- [DESCRIPTION OF THE TASK] In the records below, work out how many lines hold the word "modify". Report the number alone.

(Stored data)
/---
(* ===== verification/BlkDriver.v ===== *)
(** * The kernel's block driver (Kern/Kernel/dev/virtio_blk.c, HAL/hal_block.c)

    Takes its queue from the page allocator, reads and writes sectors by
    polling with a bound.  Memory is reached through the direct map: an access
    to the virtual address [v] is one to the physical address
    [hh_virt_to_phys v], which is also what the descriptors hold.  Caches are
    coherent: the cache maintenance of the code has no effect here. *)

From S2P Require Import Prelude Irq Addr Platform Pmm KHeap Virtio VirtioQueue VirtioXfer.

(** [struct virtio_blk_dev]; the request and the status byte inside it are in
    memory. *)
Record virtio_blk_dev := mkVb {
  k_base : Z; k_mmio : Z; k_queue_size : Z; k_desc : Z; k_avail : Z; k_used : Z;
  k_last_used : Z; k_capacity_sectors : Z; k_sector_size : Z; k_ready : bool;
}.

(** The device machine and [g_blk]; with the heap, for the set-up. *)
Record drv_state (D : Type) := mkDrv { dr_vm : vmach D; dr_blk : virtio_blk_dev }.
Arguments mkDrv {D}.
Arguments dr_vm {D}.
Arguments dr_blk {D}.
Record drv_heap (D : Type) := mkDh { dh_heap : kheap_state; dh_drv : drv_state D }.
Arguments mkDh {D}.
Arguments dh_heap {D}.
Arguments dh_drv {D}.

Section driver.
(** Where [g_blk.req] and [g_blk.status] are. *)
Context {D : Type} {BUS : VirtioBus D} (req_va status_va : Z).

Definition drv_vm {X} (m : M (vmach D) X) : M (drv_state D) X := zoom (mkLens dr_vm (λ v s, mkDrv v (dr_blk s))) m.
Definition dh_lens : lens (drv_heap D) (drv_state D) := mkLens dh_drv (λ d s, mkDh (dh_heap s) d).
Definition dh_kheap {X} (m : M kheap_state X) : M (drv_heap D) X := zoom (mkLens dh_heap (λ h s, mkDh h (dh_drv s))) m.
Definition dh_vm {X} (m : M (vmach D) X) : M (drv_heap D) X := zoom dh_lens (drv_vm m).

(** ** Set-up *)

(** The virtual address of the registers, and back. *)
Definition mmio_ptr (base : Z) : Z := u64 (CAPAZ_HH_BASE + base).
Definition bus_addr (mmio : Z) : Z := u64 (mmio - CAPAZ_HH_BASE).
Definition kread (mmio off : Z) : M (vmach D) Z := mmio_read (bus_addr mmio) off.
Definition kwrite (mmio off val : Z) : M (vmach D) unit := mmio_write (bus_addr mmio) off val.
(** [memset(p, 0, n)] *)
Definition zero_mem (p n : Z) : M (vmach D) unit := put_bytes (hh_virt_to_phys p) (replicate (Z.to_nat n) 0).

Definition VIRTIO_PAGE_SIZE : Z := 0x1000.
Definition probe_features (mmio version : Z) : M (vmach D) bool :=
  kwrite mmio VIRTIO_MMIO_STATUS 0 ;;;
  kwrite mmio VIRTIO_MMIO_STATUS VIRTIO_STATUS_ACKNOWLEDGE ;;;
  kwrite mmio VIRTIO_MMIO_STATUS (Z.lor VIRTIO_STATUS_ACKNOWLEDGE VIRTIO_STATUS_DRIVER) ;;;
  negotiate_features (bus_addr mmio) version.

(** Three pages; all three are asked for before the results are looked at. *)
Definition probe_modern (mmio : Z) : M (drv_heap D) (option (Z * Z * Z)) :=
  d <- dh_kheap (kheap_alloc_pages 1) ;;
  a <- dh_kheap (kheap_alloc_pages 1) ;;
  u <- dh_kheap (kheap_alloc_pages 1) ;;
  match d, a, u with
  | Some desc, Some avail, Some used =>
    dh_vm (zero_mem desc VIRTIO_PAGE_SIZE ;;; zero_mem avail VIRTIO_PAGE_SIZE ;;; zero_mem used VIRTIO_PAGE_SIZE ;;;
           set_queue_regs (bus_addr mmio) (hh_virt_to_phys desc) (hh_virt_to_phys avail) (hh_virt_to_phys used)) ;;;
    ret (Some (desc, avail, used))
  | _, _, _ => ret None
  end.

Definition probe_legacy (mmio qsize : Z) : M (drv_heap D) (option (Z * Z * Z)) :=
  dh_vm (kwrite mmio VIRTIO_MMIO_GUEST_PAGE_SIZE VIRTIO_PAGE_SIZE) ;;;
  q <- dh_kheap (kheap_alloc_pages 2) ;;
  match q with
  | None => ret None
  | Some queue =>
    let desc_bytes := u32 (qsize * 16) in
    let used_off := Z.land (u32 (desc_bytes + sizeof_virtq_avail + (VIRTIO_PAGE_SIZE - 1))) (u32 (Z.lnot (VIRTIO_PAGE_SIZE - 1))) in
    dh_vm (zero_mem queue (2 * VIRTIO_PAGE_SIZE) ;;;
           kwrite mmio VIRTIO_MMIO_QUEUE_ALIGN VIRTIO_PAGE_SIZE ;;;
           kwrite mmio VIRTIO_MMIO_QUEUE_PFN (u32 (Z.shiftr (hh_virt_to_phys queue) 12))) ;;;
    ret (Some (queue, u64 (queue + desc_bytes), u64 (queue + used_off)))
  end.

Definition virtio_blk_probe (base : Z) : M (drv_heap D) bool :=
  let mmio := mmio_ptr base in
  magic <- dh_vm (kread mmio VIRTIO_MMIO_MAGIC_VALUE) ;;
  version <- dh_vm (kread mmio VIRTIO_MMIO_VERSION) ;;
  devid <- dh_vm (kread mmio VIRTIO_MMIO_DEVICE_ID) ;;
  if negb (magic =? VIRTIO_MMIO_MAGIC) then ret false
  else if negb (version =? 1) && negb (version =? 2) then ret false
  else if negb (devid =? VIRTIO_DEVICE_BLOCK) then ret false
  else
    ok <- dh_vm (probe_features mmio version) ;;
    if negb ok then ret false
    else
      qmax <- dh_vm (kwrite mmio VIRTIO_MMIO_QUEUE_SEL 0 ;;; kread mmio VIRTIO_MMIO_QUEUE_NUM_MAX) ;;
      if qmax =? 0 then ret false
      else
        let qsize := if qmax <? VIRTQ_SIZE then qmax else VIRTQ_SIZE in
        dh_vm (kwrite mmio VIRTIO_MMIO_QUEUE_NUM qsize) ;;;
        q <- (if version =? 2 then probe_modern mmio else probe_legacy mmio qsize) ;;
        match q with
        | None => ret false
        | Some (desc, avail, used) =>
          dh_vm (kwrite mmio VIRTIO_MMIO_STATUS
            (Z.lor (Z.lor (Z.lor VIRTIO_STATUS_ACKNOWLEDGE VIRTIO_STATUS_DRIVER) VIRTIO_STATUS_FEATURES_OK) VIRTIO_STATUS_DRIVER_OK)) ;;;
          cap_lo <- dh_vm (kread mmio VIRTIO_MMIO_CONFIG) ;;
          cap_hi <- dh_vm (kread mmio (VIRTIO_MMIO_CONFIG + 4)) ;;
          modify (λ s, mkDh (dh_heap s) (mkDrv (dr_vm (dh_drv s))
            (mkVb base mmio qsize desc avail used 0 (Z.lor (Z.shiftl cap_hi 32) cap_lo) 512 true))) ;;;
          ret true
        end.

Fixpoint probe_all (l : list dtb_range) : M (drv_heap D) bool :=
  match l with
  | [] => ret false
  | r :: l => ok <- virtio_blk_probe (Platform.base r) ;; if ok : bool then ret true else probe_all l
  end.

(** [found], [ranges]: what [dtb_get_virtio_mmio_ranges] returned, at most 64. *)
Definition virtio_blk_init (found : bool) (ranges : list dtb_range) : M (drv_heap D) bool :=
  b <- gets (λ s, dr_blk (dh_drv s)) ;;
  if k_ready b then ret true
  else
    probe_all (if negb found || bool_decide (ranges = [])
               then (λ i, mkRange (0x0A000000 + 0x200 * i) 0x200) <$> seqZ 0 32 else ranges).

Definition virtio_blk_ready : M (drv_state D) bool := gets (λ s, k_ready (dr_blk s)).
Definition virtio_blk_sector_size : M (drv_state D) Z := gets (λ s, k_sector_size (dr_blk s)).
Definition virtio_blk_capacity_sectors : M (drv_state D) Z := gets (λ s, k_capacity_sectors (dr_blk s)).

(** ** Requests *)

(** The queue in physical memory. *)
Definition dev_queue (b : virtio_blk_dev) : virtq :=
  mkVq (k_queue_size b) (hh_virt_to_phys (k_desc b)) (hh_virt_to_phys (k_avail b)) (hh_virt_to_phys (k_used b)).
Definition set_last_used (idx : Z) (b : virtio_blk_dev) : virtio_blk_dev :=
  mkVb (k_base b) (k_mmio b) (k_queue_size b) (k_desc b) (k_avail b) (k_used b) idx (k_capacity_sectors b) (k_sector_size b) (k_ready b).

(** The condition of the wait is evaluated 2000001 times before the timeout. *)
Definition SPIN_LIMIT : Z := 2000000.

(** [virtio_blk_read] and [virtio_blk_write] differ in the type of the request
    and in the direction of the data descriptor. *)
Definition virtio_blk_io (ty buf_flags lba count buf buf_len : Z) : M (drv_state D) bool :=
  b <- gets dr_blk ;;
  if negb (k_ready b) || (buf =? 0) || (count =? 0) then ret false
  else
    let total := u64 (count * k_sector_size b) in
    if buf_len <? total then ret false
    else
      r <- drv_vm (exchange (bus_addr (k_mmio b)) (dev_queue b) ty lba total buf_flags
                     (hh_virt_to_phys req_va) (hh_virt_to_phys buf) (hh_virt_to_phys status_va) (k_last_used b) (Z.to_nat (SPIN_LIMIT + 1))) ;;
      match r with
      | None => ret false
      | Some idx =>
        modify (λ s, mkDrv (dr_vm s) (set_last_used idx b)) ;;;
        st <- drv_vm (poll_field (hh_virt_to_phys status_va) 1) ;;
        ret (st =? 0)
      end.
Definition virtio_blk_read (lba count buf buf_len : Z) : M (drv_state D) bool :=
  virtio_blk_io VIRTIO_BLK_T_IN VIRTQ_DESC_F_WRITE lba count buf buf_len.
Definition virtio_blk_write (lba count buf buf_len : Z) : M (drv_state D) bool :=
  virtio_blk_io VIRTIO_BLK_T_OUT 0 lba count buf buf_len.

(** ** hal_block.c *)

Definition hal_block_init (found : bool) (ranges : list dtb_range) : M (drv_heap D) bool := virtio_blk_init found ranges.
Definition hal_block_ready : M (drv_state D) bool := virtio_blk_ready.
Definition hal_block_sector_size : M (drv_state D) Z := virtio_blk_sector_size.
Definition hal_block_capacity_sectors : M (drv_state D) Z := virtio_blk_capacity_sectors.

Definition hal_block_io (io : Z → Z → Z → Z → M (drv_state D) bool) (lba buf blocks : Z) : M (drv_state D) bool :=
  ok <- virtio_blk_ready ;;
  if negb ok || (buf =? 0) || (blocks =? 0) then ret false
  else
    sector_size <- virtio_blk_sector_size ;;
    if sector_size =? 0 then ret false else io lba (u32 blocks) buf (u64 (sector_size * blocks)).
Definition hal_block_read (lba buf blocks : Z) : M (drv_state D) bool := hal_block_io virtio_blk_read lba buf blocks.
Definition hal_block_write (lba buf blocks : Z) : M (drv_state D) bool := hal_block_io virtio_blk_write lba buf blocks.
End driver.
\---
- [FINISHED EXERCISE] 2